TO DO: The required answer is each line in the entries below where "done" occurs.

SOURCE INFORMATION:
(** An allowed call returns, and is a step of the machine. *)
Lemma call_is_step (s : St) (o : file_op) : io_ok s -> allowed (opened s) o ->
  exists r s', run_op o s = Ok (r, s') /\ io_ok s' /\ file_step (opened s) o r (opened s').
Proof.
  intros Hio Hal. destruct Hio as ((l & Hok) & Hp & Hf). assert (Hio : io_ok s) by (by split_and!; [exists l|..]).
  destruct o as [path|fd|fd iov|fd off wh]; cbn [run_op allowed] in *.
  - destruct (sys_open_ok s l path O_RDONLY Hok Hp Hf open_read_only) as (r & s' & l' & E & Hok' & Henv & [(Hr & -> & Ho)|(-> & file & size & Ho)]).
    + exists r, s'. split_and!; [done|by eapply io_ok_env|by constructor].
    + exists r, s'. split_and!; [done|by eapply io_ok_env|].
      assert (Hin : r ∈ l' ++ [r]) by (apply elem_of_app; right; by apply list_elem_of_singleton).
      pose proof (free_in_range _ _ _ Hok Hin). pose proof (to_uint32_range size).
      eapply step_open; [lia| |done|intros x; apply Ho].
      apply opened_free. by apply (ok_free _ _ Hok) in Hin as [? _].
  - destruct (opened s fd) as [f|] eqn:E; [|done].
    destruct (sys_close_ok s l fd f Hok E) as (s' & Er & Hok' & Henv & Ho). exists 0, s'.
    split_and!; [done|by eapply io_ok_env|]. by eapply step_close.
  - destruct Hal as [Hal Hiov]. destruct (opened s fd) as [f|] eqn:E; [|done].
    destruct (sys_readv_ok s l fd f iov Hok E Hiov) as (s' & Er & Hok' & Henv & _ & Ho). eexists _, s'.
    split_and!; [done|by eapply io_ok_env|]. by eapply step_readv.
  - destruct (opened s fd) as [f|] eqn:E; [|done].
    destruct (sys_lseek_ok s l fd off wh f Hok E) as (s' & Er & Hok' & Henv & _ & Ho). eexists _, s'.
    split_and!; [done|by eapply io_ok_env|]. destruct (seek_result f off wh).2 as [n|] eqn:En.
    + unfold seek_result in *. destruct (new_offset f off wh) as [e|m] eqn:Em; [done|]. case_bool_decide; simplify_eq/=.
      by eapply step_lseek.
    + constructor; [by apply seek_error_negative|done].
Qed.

TASK SOLUTION:
    + exists r, s'. split_and!; [done|by eapply io_ok_env|by constructor].
    + exists r, s'. split_and!; [done|by eapply io_ok_env|].
      eapply step_open; [lia| |done|intros x; apply Ho].
  - destruct (opened s fd) as [f|] eqn:E; [|done].
    split_and!; [done|by eapply io_ok_env|]. by eapply step_close.
  - destruct Hal as [Hal Hiov]. destruct (opened s fd) as [f|] eqn:E; [|done].
    split_and!; [done|by eapply io_ok_env|]. by eapply step_readv.
  - destruct (opened s fd) as [f|] eqn:E; [|done].
    split_and!; [done|by eapply io_ok_env|]. destruct (seek_result f off wh).2 as [n|] eqn:En.
    + unfold seek_result in *. destruct (new_offset f off wh) as [e|m] eqn:Em; [done|]. case_bool_decide; simplify_eq/=.
    + constructor; [by apply seek_error_negative|done].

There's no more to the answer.